Essays in robust estimation and inference in semi- and nonparametric econometrics.

Auteurs
  • GUYONVARCH Yannick
  • SIMONI Anna
  • DE SOUSA Jose
  • SIMONI Anna
  • DE SOUSA Jose
  • WEIDNER Martin
  • LAVERGNE Pascal
  • WEIDNER Martin
  • LAVERGNE Pascal
Date de publication
2019
Type de publication
Thèse
Résumé Dans le chapitre introductif, nous dressons une étude comparée des approches en économétrie et en apprentissage statistique sur les questions de l'estimation et de l'inférence en statistique.Dans le deuxième chapitre, nous nous intéressons à une classe générale de modèles de variables instrumentales nonparamétriques. Nous généralisons la procédure d'estimation de Otsu (2011) en y ajoutant un terme de régularisation. Nous prouvons la convergence de notre estimateur pour la norme L2 de Lebesgue.Dans le troisième chapitre, nous montrons que lorsque les données ne sont pas indépendantes et identiquement distribuées (i.i.d) mais simplement jointement échangeables, une version modifiée du processus empirique converge faiblement vers un processus gaussien sous les mêmes conditions que dans le cas i.i.d.

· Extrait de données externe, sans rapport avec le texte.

(** *** Reversal *)

Lemma rev_append_spec (s acc : string) : Str.rev_append s acc = Str.rev s ++ acc.
Proof.
  unfold Str.rev. revert acc. induction s as [|c s IH]; intros acc; [reflexivity|].
  cbn [Str.rev_append]. rewrite IH, (IH (String c "")), append_assoc. reflexivity.
Qed.

Lemma rev_String (c : ascii) (s : string) : Str.rev (String c s) = Str.rev s ++ String c "".
Proof. unfold Str.rev at 1. cbn [Str.rev_append]. apply rev_append_spec. Qed.

Lemma rev_app (a b : string) : Str.rev (a ++ b) = Str.rev b ++ Str.rev a.
Proof.
  induction a as [|c a IH]; cbn [append].
  - now rewrite append_nil_r.
  - now rewrite !rev_String, IH, append_assoc.
Qed.

Lemma rev_involutive (s : string) : Str.rev (Str.rev s) = s.
Proof.
  induction s as [|c s IH]; [reflexivity|].
  now rewrite rev_String, rev_app, IH.
Qed.

Lemma repeat_snoc (c : ascii) (n : nat) :
  Str.repeat c n ++ String c "" = Str.repeat c (S n).
Proof. induction n as [|n IH]; [reflexivity|]. cbn [Str.repeat append]. now rewrite IH. Qed.

Lemma rev_repeat (c : ascii) (n : nat) : Str.rev (Str.repeat c n) = Str.repeat c n.
Proof.
  induction n as [|n IH]; [reflexivity|].
  cbn [Str.repeat]. now rewrite rev_String, IH, repeat_snoc.
Qed.

Lemma repeat_add (c : ascii) (n m : nat) :
  Str.repeat c n ++ Str.repeat c m = Str.repeat c (n + m).
Proof. induction n as [|n IH]; [reflexivity|]. cbn [Str.repeat append Nat.add]. now rewrite IH. Qed.

Lemma lastSolid_rev (s : string) : lastSolid s = headSolid (Str.rev s).
Proof.
  induction s as [|c s IH]; [reflexivity|].
  rewrite rev_String. destruct s as [|c' s]; [reflexivity|].
  change (lastSolid (String c (String c' s))) with (lastSolid (String c' s)).
  rewrite IH. destruct (Str.rev (String c' s)) eqn:E; [|reflexivity].
  apply (f_equal String.length) in E. rewrite rev_String, length_append in E.
  cbn in E. lia.
Qed.

(** *** White space *)

Lemma find_leadFree (seqs : list string) (c : ascii) (s : string) :
  leadFree seqs c = true -> find (Str.HasPrefix (String c s)) seqs = None.
Proof.
  unfold leadFree. induction seqs as [|sp seqs IH]; [reflexivity|].
  cbn [forallb find]. rewrite andb_true_iff. intros [H1 H2].
  destruct sp as [|a sp]; [discriminate H1|].
  cbn [Str.HasPrefix]. apply negb_true_iff in H1. rewrite H1. cbn [andb].
  apply IH, H2.
Qed.

Lemma solid_leadFree (c : ascii) :
  solid c = true ->
  leadFree space_encodings c = true /\
  leadFree (map Str.rev space_encodings) c = true.
Proof.
  intros H.
  assert (A : forall c, implb (solid c)
                (leadFree space_encodings c
                 && leadFree (map Str.rev space_encodings) c) = true)
    by (apply byte_forall; vm_compute; reflexivity).
  specialize (A c). rewrite H in A. cbn [implb] in A.
  now apply andb_true_iff in A.
Qed.

Lemma trim_front_stop (seqs : list string) (fuel : nat) (s : string) :
  (exists c s', s = String c s' /\ leadFree seqs c = true) ->
  trim_front seqs fuel s = s.
Proof.
  intros (c & s' & -> & H). destruct fuel as [|fuel]; [reflexivity|].
  cbn [trim_front]. now rewrite (find_leadFree _ _ _ H).
Qed.

Lemma trim_front_spaces (seqs : list string) (n fuel : nat) (s : string) :
  (forall rest, find (Str.HasPrefix (String " " rest)) seqs = Some " ") ->
  (exists c s', s = String c s' /\ leadFree seqs c = true) ->
  (n <= fuel)%nat ->
  trim_front seqs fuel (Str.repeat " " n ++ s) = s.
Proof.
  intros Hsp Hs. revert fuel. induction n as [|n IH]; intros fuel Hf.
  - cbn [Str.repeat append]. apply trim_front_stop, Hs.
  - destruct fuel as [|fuel]; [lia|].
    cbn [Str.repeat append trim_front]. rewrite Hsp.
    cbn [String.length Str.drop]. apply IH. lia.
Qed.

Lemma headSolid_inv (s : string) :
  headSolid s = true -> exists c s', s = String c s' /\ solid c = true.
Proof. destruct s as [|c s']; [discriminate|]. intros H. now exists c, s'. Qed.

(** A value between runs of spaces is what [TrimSpace] keeps. *)
Lemma TrimSpace_padded (n m : nat) (v : string) :
  headSolid v = true -> lastSolid v = true ->
  TrimSpace (Str.repeat " " n ++ v ++ Str.repeat " " m) = v.
Proof.
  intros Hh Hl. unfold TrimSpace.
  assert (Hleft : TrimLeftSpace (Str.repeat " " n ++ v ++ Str.repeat " " m)
                  = v ++ Str.repeat " " m).
  { unfold TrimLeftSpace. apply trim_front_spaces.
    - intros rest. reflexivity.
    - destruct (headSolid_inv v Hh) as (c & s' & -> & Hc).
      exists c, (s' ++ Str.repeat " " m). split; [reflexivity|].
      apply solid_leadFree, Hc.
    - rewrite length_append, length_repeat. lia. }
  rewrite Hleft. unfold TrimRightSpace.
  rewrite rev_app, rev_repeat.
  rewrite lastSolid_rev in Hl.
  rewrite trim_front_spaces.
  - apply rev_involutive.
  - intros rest. reflexivity.
  - destruct (headSolid_inv _ Hl) as (c & s' & E & Hc).
    exists c, s'. split; [exact E|]. apply solid_leadFree, Hc.
  - rewrite length_append, length_repeat. lia.
Qed.

(** ** The report as a list of lines *)

Lemma unlines_app (a b : list string) : unlines (a ++ b) = unlines a ++ unlines b.
Proof.
  induction a as [|l a IH]; [reflexivity|].
  cbn [unlines app]. rewrite IH.
  now rewrite append_assoc.
Qed.

Lemma banner_lines : banner = unlines bannerLines.
Proof. vm_compute. reflexivity. Qed.

Lemma section_lines : sectionHeader = unlines sectionLines.
Proof. vm_compute. reflexivity. Qed.

Lemma footer_lines : footer = unlines footerLines.
Proof. vm_compute. reflexivity. Qed.

Lemma Sprintf_block (n : Z) (d s e du : string) :
  Sprintf sessionTemplate [AInt n; AStr d; AStr s; AStr e; AStr du]
  = unlines [ ""; blockTop; "   │  SESSION #" ++ pad true 3 (itoa n) ++ "                            │";
              blockMid;
              fieldLine "Date:     " d; fieldLine "Start:    " s;
              fieldLine "End:      " e; fieldLine "Duration: " du; blockBottom ].
Proof.
  unfold Sprintf, sessionTemplate, fieldLine, blockTop, blockMid, blockBottom.
  cbv -[format_verb append pad itoa].
  unfold format_verb. cbn [verb_text andb negb].
  rewrite !append_assoc. cbn [append]. reflexivity.
Qed.

(** ** Alphabets of the formatted values *)

Lemma all_mem (p : ascii -> bool) (s : string) (c : ascii) :
  Str.all p s = true -> Str.mem c s = true -> p c = true.
Proof.
  induction s as [|x s IH]; [discriminate 2|].
  cbn [Str.all Str.mem]. rewrite andb_true_iff, orb_true_iff.
  intros [Hx Hs] [Hc | Hc]; [|now apply IH].
  apply Ascii.eqb_eq in Hc. now subst.
Qed.

Lemma inSet_lacks (set : string) (c : ascii) (s : string) :
  Str.mem c set = false -> Str.all (inSet set) s = true -> Str.lacks c s = true.
Proof.
  intros Hc. apply all_weaken. intros x Hx.
  destruct (Ascii.eqb_spec x c) as [->|]; [|reflexivity].
  unfold inSet in Hx. congruence.
Qed.

Lemma inSet_sub (small big : string) (s : string) :
  Str.all (inSet big) small = true ->
  Str.all (inSet small) s = true -> Str.all (inSet big) s = true.
Proof.
  intros Hsub. apply all_weaken. intros c Hc. exact (all_mem _ _ _ Hsub Hc).
Qed.

Lemma inSet_ascii (set : string) (s : string) :
  isASCII set = true -> Str.all (inSet set) s = true -> isASCII s = true.
Proof.
  intros Hset. apply all_weaken. intros c Hc. exact (all_mem _ _ _ Hset Hc).
Qed.

Lemma all_nth (p : ascii -> bool) (tab : list string) (i : nat) :
  forallb (Str.all p) tab = true -> Str.all p (nth i tab "") = true.
Proof.
  revert i. induction tab as [|x tab IH]; intros i H; [now destruct i|].
  cbn [forallb] in H. apply andb_true_iff in H as [Hx Ht].
  destruct i as [|i]; [exact Hx | now apply IH].
Qed.

Lemma digit_in_numberSet (c : ascii) : isDigit c = true -> inSet "0123456789" c = true.
Proof.
  assert (A : forall c, implb (isDigit c) (inSet "0123456789" c) = true)
    by (apply byte_forall; vm_compute; reflexivity).
  intros H. specialize (A c). now rewrite H in A.
Qed.

Lemma utoa_in (set : string) (u : Z) :
  Str.all (inSet set) "-0123456789" = true -> Str.all (inSet set) (utoa u) = true.
Proof.
  intros Hset. apply (inSet_sub "0123456789").
  - cbn [Str.all] in Hset. now apply andb_true_iff in Hset.
  - apply (all_weaken isDigit); [exact digit_in_numberSet | apply utoa_digits].
Qed.

Lemma itoa_in (set : string) (x : Z) :
  Str.all (inSet set) "-0123456789" = true -> Str.all (inSet set) (itoa x) = true.
Proof.
  intros Hset. unfold itoa. destruct (x <? 0); [|now apply utoa_in].
  cbn [Str.all]. rewrite (utoa_in set _ Hset), andb_true_r.
  cbn [Str.all] in Hset. now apply andb_true_iff in Hset.
Qed.

Lemma zeros_in (set : string) (n : Z) :
  Str.all (inSet set) "-0123456789" = true -> Str.all (inSet set) (zeros n) = true.
Proof.
  intros Hset. apply all_repeat. apply (all_mem _ _ _ Hset). reflexivity.
Qed.

Lemma appendInt_in (set : string) (x width : Z) :
  Str.all (inSet set) "-0123456789" = true ->
  Str.all (inSet set) (appendInt x width) = true.
Proof.
  intros Hset. unfold appendInt.
  rewrite !all_append, (zeros_in set _ Hset), (utoa_in set _ Hset).
  destruct (x <? 0); [|reflexivity].
  cbn [Str.all]. rewrite (all_mem _ _ "-"%char Hset); reflexivity.
Qed.

Lemma format_std_in (set : string) (e : std) (t : Time) :
  std_in set e = true -> Str.all (inSet set) (format_std e t) = true.
Proof.
  destruct e; cbn [std_in format_std]; intros H;
    try (now apply all_nth); try (now apply appendInt_in).
  destruct (12 <=? HourOf t); revert H; cbn [Str.all];
    rewrite !andb_true_iff; tauto.
Qed.

(** Every byte of a formatted time is in [set] when the layout says so. *)
Lemma Format_in (set : string) (t : Time) (l : layout) :
  forallb (chunk_in set) l = true -> Str.all (inSet set) (Format t l) = true.
Proof.
  induction l as [|c l IH]; [reflexivity|].
  cbn [forallb Format]. rewrite andb_true_iff. intros [Hc Hl].
  rewrite all_append, (IH Hl), andb_true_r.
  destruct c as [text | e]; [exact Hc | now apply format_std_in].
Qed.

Lemma itoa_ascii (x : Z) : isASCII (itoa x) = true.
Proof. apply (inSet_ascii numberSet); [reflexivity | now apply itoa_in]. Qed.

(** [%d] without flags or width prints the number and nothing else. *)
Lemma format_verb_int (x : Z) : format_verb false false 0 (AInt x) = itoa x.
Proof.
  unfold format_verb, pad. cbn [andb verb_text].
  rewrite (RuneCount_ascii _ (itoa_ascii x)).
  unfold spaces. rewrite repeat_zero by (pose proof (len_nonneg (itoa x)); lia).
  reflexivity.
Qed.

Lemma format_verb_str (s : string) :
  isASCII s = true -> format_verb false false 0 (AStr s) = s.
Proof.
  intros H. unfold format_verb, pad. cbn [andb verb_text].
  rewrite (RuneCount_ascii _ H).
  unfold spaces. rewrite repeat_zero by (pose proof (len_nonneg s); lia).
  reflexivity.
Qed.

(** The long form of a duration, whatever the three counts are. *)
Lemma formatDurationLong_shape (d : Duration) :
  exists h m s,
    formatDurationLong d = itoa h ++ "h " ++ itoa m ++ "m " ++ itoa s ++ "s" \/
    formatDurationLong d = itoa m ++ "m " ++ itoa s ++ "s" \/
    formatDurationLong d = itoa s ++ "s".
Proof.
  exists (intHours d), (Z.rem (intMinutes d) 60), (Z.rem (intSeconds d) 60).
  unfold formatDurationLong.
  destruct (0 <? intHours d); [left|right].
  - now rewrite Sprintf_hms, !format_verb_int.
  - destruct (0 <? Z.rem (intMinutes d) 60); [left|right].
    + now rewrite Sprintf_ms, !format_verb_int.
    + now rewrite Sprintf_s, !format_verb_int.
Qed.

Lemma formatDurationLong_in (d : Duration) :
  Str.all (inSet durationSet) (formatDurationLong d) = true.
Proof.
  assert (N : forall x, Str.all (inSet durationSet) (itoa x) = true)
    by (intros x; now apply itoa_in).
  destruct (formatDurationLong_shape d) as (h & m & s & [E | [E | E]]);
    rewrite E, ?all_append, ?N; reflexivity.
Qed.

Lemma Format_date_in (t : Time) : Str.all (inSet dateSet) (Format t layoutDate) = true.
Proof. now apply Format_in. Qed.

Lemma Format_clock_in (t : Time) : Str.all (inSet clockSet) (Format t layoutClock) = true.
Proof. now apply Format_in. Qed.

Nous obtenons un résultat similaire pour une version adaptée du processus empirique bootstrap. Nous déduisons de nos résultats la normalité asymptotique de plusieurs estimateurs non-linéaires ainsi que la validité de l'inférence basée sur le bootstrap. Nous revisitons enfin l'article empirique de Santos Silva et Tenreyro (2006).Dans le quatrième chapitre, nous abordons la question de l'inférence pour des ratios d'espérances. Nous trouvons que lorsque le dénominateur ne tend pas trop vite vers zéro quand le nombre d'observations n augmente, le bootstrap nonparamétrique est valide pour faire de l'inférence asymptotique. Dans un second temps, nous complétons un résultat d'impossibilité de Dufour (1997) en montrant que quand n est fini, il est possible de construire des intervalles de confiance qui ne sont pas pathologiques sont certaines conditions sur le dénominateur.Dans le cinquième chapitre, nous présentons une commande Stata qui implémente les estimateurs proposés par de Chaisemartin et d'Haultfoeuille (2018) pour mesurer plusieurs types d'effets de traitement très étudiés en pratique.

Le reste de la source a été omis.